On Mon, Sep 3, 2012 at 2:38 PM, Nishanth Peethambaran nishanth.peethu@gmail.com wrote:
The lowmemkiller should kick in once the frees space goes below a threshold or heap gets fragmented, but in the attached patch, it kicks it only when allocation fails. Refer to the comparison of free space to lowmem_minfree[n] done in lowmem_shrink(). Even for CMA, lowmemkiller would be needed unless a huge area is reserved for CMA which will restrict the area available for non-movable allocations.
Could you help correct my understand.
Though lowmem provide lowmem_minfree and lowmem_adj, lowmem_shrink registered as shrink function and only be called when allocation fail.
3.4: mm/page_alloc.c __alloc_pages_nodemask -> if (unlikely(!page)) __alloc_pages_slowpath -> wake_all_kswapd -> vmscan.c kswapd -> do_shrinker_shrink -> lowmemorykiller.c lowmem_shrink
Simple experiment in my environment. by default static int lowmem_minfree[6] = { 3 * 512, /* 6MB */ 2 * 1024, /* 8MB */ 4 * 1024, /* 16MB */ 16 * 1024, /* 64MB */ }; # cd /tmp # dd if=/dev/zero of=del bs=1M count=350 #free total used free shared buffers Mem: 384576 377588 6988 0 0 Swap: 0 0 0 Total: 384576 377588 6988
lowmem_shrink is not triggered even free=6M and only happen when free=3M, suppose allocation fail.
Conclusion is lowmem_shrink only be triggered when allocation fail. While lowmem_minfree and lowmem_adj are useful when allocation fail. And there is no dameon monitoring system memory touch to the threshold.
I am not sure whether the understand is correct, however in our ion oom killer we also triggered the shrink function when allocation fail, which is simple. Or we have to start a kernel task keep monitoring ion size? looks complicated.
I may be wrong here. I have also started looking into linux and mm recently. My understanding is kswapd is a daemon and will be kicked in periodically as well, not only when alloc_page fails. So, to be more pro-active the min_free_threshold can be kept higher which will ensure background apps get killed when free memory falls below the threshold and so the allocation won't fail.
I have different opinion on it. If we set threshold, it means that heap size is monitored. For example, we create 100MB heap. If available heap size is less than 16MB, OOM killer would be triggered. But most failure cases are allocating larger memory size.
If we allocate 20MB heap and available heap size is 50MB. Although we have enough memory size, we can't get enough memory size because of memory fragment.

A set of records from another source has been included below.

Lemma refresh_then_cached_witness :
  fetch_real_threat_data failing_net 1060
    (fst (fst (fetch_real_threat_data one_list_net 1000 initial_intel_state))) =
  (fst (fst (fetch_real_threat_data one_list_net 1000 initial_intel_state)),
   snd (fst (fetch_real_threat_data one_list_net 1000 initial_intel_state)), []).
Proof.
  assert (Hstale : cache_is_fresh 1000 initial_intel_state = false)
    by (vm_compute; reflexivity).
  assert (Hne : snd (fst (fetch_real_threat_data one_list_net 1000
                            initial_intel_state)) <> [])
    by (vm_compute; discriminate).
  assert (Hfresh : PyFloat.int_gt_float CACHE_DURATION (1060 - 1000)%float
                   = true)
    by (vm_compute; reflexivity).
  exact (refresh_then_cached one_list_net failing_net 1000 1060
           initial_intel_state Hstale Hne Hfresh).
Defined.

(** X16. An empty pool is never served from the cache: every call then
    requests all eight sources, however recently the last refresh was.
    In particular a refresh on which every source failed is repeated by
    the very next call. *)
Theorem empty_pool_always_refetches (net net' : string -> http_result)
    (t1 t2 : float) (st : intel_state) :
  (threat_ips_cache st = [] ->
   snd (fetch_real_threat_data net t1 st) = map fst sources) /\
  (cache_is_fresh t1 st = false -> all_sources_fail net = true ->
   snd (fetch_real_threat_data net' t2
          (fst (fst (fetch_real_threat_data net t1 st))))
   = map fst sources).
Proof.
  assert (Hempty : forall n t s, threat_ips_cache s = [] ->
            snd (fetch_real_threat_data n t s) = map fst sources).
  { intros n t s Hs. unfold fetch_real_threat_data, cache_is_fresh.
    rewrite Hs. reflexivity. }
  split; [apply Hempty|].
  intros Hstale Hfail. apply Hempty.
  unfold fetch_real_threat_data. rewrite Hstale.
  cbn [fst snd threat_ips_cache].
  rewrite (flat_map_all_nil _ (fun src => source_fails net (fst src)));
    [|intros src; apply fetch_source_fails|exact Hfail].
  simpl list_to_set. apply elements_empty.
Qed.
Lemma uwrap_idemp w z : (0 <= w)%Z -> uwrap w (uwrap w z) = uwrap w z.
Proof. intros Hw. apply uwrap_small. by apply uwrap_range. Qed.

Lemma u64_small z : (0 <= z < 2 ^ 64)%Z -> u64 z = z.
Proof. apply uwrap_small. Qed.
Lemma u32_small z : (0 <= z < 2 ^ 32)%Z -> u32 z = z.
Proof. apply uwrap_small. Qed.
Lemma u16_small z : (0 <= z < 2 ^ 16)%Z -> u16 z = z.
Proof. apply uwrap_small. Qed.
Lemma u8_small z : (0 <= z < 2 ^ 8)%Z -> u8 z = z.
Proof. apply uwrap_small. Qed.

Create HintDb width discriminated.
#[export] Hint Resolve uwrap_range : width.
#[export] Hint Unfold in_width : width.

(** Joining two disjoint bit fields with [|] is addition. *)
Lemma lor_field a b n :
  (0 <= n)%Z -> (0 <= b < 2 ^ n)%Z ->
  Z.lor (Z.shiftl a n) b = (a * 2 ^ n + b)%Z.
Proof.
  intros Hn Hb. rewrite <- Z.shiftl_mul_pow2 by done.
  assert (Z.land (Z.shiftl a n) b = 0%Z) as Hz.
  { apply Z.bits_inj'. intros i Hi. rewrite Z.land_spec, Z.bits_0.
    destruct (Z.ltb_spec i n).
    - by rewrite Z.shiftl_spec_low.
    - rewrite (proj2 (Z.testbit_false b i Hi)); [by rewrite andb_false_r|].
      assert (2 ^ n <= 2 ^ i)%Z by (apply Z.pow_le_mono_r; lia).
      rewrite Z.div_small by lia. done. }
  rewrite <- Z.lxor_lor by done. symmetry. by apply Z.add_nocarry_lxor.
Qed.

(** Masking with the complement of [2^n - 1] in a [w]-bit word rounds down to
    a multiple of [2^n]. *)
Lemma land_ones_compl x n w :
  (0 <= n <= w)%Z -> (0 <= x < 2 ^ w)%Z ->
  Z.land x (2 ^ w - 2 ^ n) = (x - x mod 2 ^ n)%Z.
Proof.
  intros Hn Hx.
  assert (2 ^ w - 2 ^ n = Z.shiftl (Z.ones (w - n)) n)%Z as ->.
  { rewrite Z.shiftl_mul_pow2, Z.ones_equiv by lia.
    replace (2 ^ w)%Z with (2 ^ (w - n) * 2 ^ n)%Z
      by (rewrite <- Z.pow_add_r by lia; f_equal; lia).
    rewrite Z.mul_pred_l. lia. }
  assert (x - x mod 2 ^ n = Z.shiftl (Z.shiftr x n) n)%Z as ->.
  { rewrite Z.shiftl_mul_pow2, Z.shiftr_div_pow2 by lia.
    pose proof (Z.div_mod x (2 ^ n)). assert (0 < 2 ^ n)%Z by (apply Z.pow_pos_nonneg; lia). lia. }
  apply Z.bits_inj'. intros i Hi. rewrite Z.land_spec.
  destruct (Z.ltb_spec i n) as [Hin|Hin].
  { rewrite !Z.shiftl_spec_low by lia. by rewrite andb_false_r. }
  rewrite !Z.shiftl_spec_high by lia. rewrite Z.shiftr_spec by lia.
  replace (i - n + n)%Z with i by lia.
  destruct (Z.ltb_spec (i - n) (w - n)) as [Hiw|Hiw].
  - rewrite Z.ones_spec_low by lia. by rewrite andb_true_r.
  - rewrite Z.ones_spec_high by lia. rewrite andb_false_r. symmetry.
    rewrite (proj2 (Z.testbit_false x i Hi)); [done|].
    assert (2 ^ w <= 2 ^ i)%Z by (apply Z.pow_le_mono_r; lia).
    rewrite Z.div_small by lia. done.
Qed.
(* ===== verification/IbvLoader.v ===== *)
(** The loader of the verbs library, src/csrc/transport/rdma/IbvWrapper.cpp:
    [dlopen], the function table, the device probe, and the once-only state
    behind [ibv()].  The dynamic linker and the library are the class [Dl];
    the handles it holds open are what the theorem observes.  [Rdma] uses the
    result as [ibv_load]. *)
From S2P Require Import Prelude.
Open Scope Z_scope.

Class Dl (W : Type) := {
  dl_open : string -> W -> Z * W;                 (* 0: failed *)
  dl_sym : Z -> string -> W -> Z;                 (* 0: no such symbol *)
  dl_close : Z -> W -> W;
  probe_devices : W -> Z * Z * W;                 (* get_device_list: list, count *)
  free_devices : Z -> W -> W;
  dl_handles : W -> list Z;
}.

Class DlLaws (W : Type) `{!Dl W} : Prop := {
  dl_open_handles n w h w' : dl_open n w = (h, w') ->
    dl_handles w' = if h =? 0 then dl_handles w else h :: dl_handles w;
  dl_close_handles h w l : dl_handles w = h :: l -> dl_handles (dl_close h w) = l;
  probe_handles w x w' : probe_devices w = (x, w') -> dl_handles w' = dl_handles w;
  free_handles p w : dl_handles (free_devices p w) = dl_handles w;
}.

(** The entries of [IbvFunctions] in the order in which they are loaded. *)
Definition ibv_symbols : list string :=
  ["ibv_get_device_list"; "ibv_free_device_list"; "ibv_open_device"; "ibv_close_device";
   "ibv_alloc_pd"; "ibv_dealloc_pd"; "ibv_create_cq"; "ibv_destroy_cq"; "ibv_create_qp";
   "ibv_destroy_qp"; "ibv_modify_qp"; "ibv_reg_mr"; "ibv_dereg_mr"; "ibv_post_send";
   "ibv_post_recv"; "ibv_poll_cq"; "ibv_query_port"; "ibv_query_gid"]%string.

Record IbvState := mkIbv {
  ibv_attempted : bool; ibv_available : bool; ibv_lib_handle : Z; ibv_fns : list Z }.

Definition ibv_initial : IbvState := mkIbv false false 0 (replicate (length ibv_symbols) 0).

Section Loader.
Context {W : Type} `{!Dl W}.

(** The chain [ok = ok && load_sym(...)]: from the first missing symbol on
    nothing is stored. *)
Fixpoint load_syms (h : Z) (names : list string) (fns : list Z) (w : W) : bool * list Z :=
  match names, fns with
  | n :: names', _ :: fns' =>
      let p := dl_sym h n w in
      if p =? 0 then (false, p :: fns')
      else let '(ok, rest) := load_syms h names' fns' w in (ok, p :: rest)
  | _, _ => (true, fns)
  end.

Definition try_load (st : IbvState) (w : W) : bool * IbvState * W :=
  let '(h, w) := dl_open "librdma.dylib" w in
  if h =? 0 then (false, mkIbv (ibv_attempted st) (ibv_available st) 0 (ibv_fns st), w) else
  let '(ok, fns) := load_syms h ibv_symbols (ibv_fns st) w in
  let closed := mkIbv (ibv_attempted st) (ibv_available st) 0 fns in
  if negb ok then (false, closed, dl_close h w) else
  let '(list, count, w) := probe_devices w in
  if (list =? 0) || (count =? 0) then
    (false, closed, dl_close h (if list =? 0 then w else free_devices list w))
  else (true, mkIbv (ibv_attempted st) (ibv_available st) h fns, free_devices list w).

(** [ibv()]: the table, or null. *)
Definition ibv (st : IbvState) (w : W) : option (list Z) * IbvState * W :=
  let '(st, w) :=
    if ibv_attempted st then (st, w)
    else
      let '(ok, st', w') := try_load (mkIbv true (ibv_available st) (ibv_lib_handle st) (ibv_fns st)) w in
      (mkIbv (ibv_attempted st') ok (ibv_lib_handle st') (ibv_fns st'), w') in
  (if ibv_available st then Some (ibv_fns st) else None, st, w).

Definition ibv_is_available (st : IbvState) (w : W) : bool * IbvState * W :=
  let '(r, st, w) := ibv st w in (bool_decide (r <> None), st, w).

Lemma load_syms_ok h names fns w ok fns' :
  load_syms h names fns w = (ok, fns') -> length fns = length names ->
  length fns' = length names /\ (ok = true -> Forall (fun p => p <> 0) fns').
Proof.
  revert fns ok fns'; induction names as [|n names IH]; intros [|f fns] ok fns' E Hl; simplify_eq/=.
  - by repeat constructor.
  - destruct (Z.eqb_spec (dl_sym h n w) 0) as [H0|H0].
    + injection E as <- <-. simpl. split; [congruence|done].
    + destruct (load_syms h names fns w) as [ok' rest] eqn:E'. injection E as <- <-.
      destruct (IH fns ok' rest E' ltac:(lia)) as [Hl' Hok]. simpl. split; [congruence|].
      intros Htrue. constructor; auto.
Qed.

Context `{!DlLaws W}.

Lemma try_load_spec st w ok st' w' :
  length (ibv_fns st) = length ibv_symbols -> try_load st w = (ok, st', w') ->
  ibv_attempted st' = ibv_attempted st /\
  if ok : bool
  then Forall (fun p => p <> 0) (ibv_fns st') /\ length (ibv_fns st') = length ibv_symbols /\
       ibv_lib_handle st' <> 0 /\ dl_handles w' = ibv_lib_handle st' :: dl_handles w
  else ibv_lib_handle st' = 0 /\ dl_handles w' = dl_handles w.
Proof.
  intros Hlen. unfold try_load. destruct (dl_open "librdma.dylib" w) as [h w1] eqn:Eo.
  pose proof (dl_open_handles _ _ _ _ Eo) as Hh. destruct (Z.eqb_spec h 0) as [->|Hh0].
  { intros [= <- <- <-]. done. }
  destruct (load_syms h ibv_symbols (ibv_fns st) w1) as [ok1 fns] eqn:Es.
  destruct (load_syms_ok _ _ _ _ _ _ Es Hlen) as [Hl Hnz].
  destruct ok1; cbn [negb]; [|intros [= <- <- <-]; simpl; split_and!; try done; by apply dl_close_handles].
  destruct (probe_devices w1) as [[lst cnt] w2] eqn:Ep. pose proof (probe_handles _ _ _ Ep) as Hp.
  destruct ((lst =? 0) || (cnt =? 0)).
  - intros [= <- <- <-]. simpl. split_and!; try done. apply dl_close_handles.
    destruct (lst =? 0); rewrite ?free_handles; congruence.
  - intros [= <- <- <-]. simpl. rewrite free_handles. split_and!; try done; [by apply Hnz|congruence].
Qed.

(** [ibv()] decides once: the first call loads the library or not, every later
    call, whatever has happened to the system in between, returns the same
    table and touches nothing.  A table that is returned is complete (no null
    entry), with the library open exactly once; when null is returned, no
    handle is left open. *)
Theorem ibv_loads_once w :
  let '(r, st, w1) := ibv ibv_initial w in
  (forall w', ibv st w' = (r, st, w')) /\
  match r with
  | Some fns => Forall (fun p => p <> 0) fns /\ length fns = length ibv_symbols /\
      exists h, h <> 0 /\ dl_handles w1 = h :: dl_handles w
  | None => dl_handles w1 = dl_handles w
  end.
Proof.
  unfold ibv at 1. cbn [ibv_attempted ibv_initial].
  destruct (try_load _ w) as [[ok st] w1] eqn:E.
  edestruct (fun Hl => try_load_spec _ _ _ _ _ Hl E) as [Ha Hs]; [reflexivity|]. cbn in Ha.
  cbn [ibv_available]. split.
  - intros w'. unfold ibv. cbn [ibv_attempted ibv_available ibv_fns]. by rewrite Ha.
  - destruct ok; [|by destruct Hs]. destruct Hs as (H1 & H2 & H3 & H4). split_and!; [done..|eauto].
Qed.
End Loader.

(** ** A linker: one library whose symbols are all there *)

Record SimDl := mkSimDl { sd_open : list Z; sd_devices : Z }.

#[local] Instance sim_dl : Dl SimDl := {|
  dl_open _ w := (7, mkSimDl (7 :: sd_open w) (sd_devices w));
  dl_sym h n w := 100;
  dl_close h w := mkSimDl (tail (sd_open w)) (sd_devices w);
  probe_devices w := (5, sd_devices w, w);
  free_devices _ w := w;
  dl_handles := sd_open;
|}.

#[local] Instance sim_dl_laws : DlLaws SimDl.
Proof.
  split; simpl.
  - intros n w h w' [= <- <-]. done.
  - intros h w l E. by rewrite E.
  - intros w x w' [= _ <-]. done.
  - done.
Qed.

Lemma ibv_loads_once_witness :
  let '(r, st, w1) := ibv ibv_initial (mkSimDl [] 0) in
  r = None /\ dl_handles w1 = [] /\ ibv st w1 = (None, st, w1).
Proof.
  pose proof (ibv_loads_once (mkSimDl [] 0)) as H.
  destruct (ibv ibv_initial (mkSimDl [] 0)) as [[r st] w1] eqn:E.
  assert (r = None) as -> by (vm_compute in E; injection E; congruence).
  destruct H as [H1 H2]. split; [reflexivity|]. split; [exact H2|apply H1].
Defined.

And how to tell it's memory fragment? If there are a lot of 2MB blocks, we allocate 512KB. There's no memory fragment. If there are a lot of 2MB blocks, we would fail to allocate 8MB because of memory fragment. We can't use a simple formula to judge which scenario is memory fragment or not. And killer would kill background tasks. We should avoid to trigger killer frequently.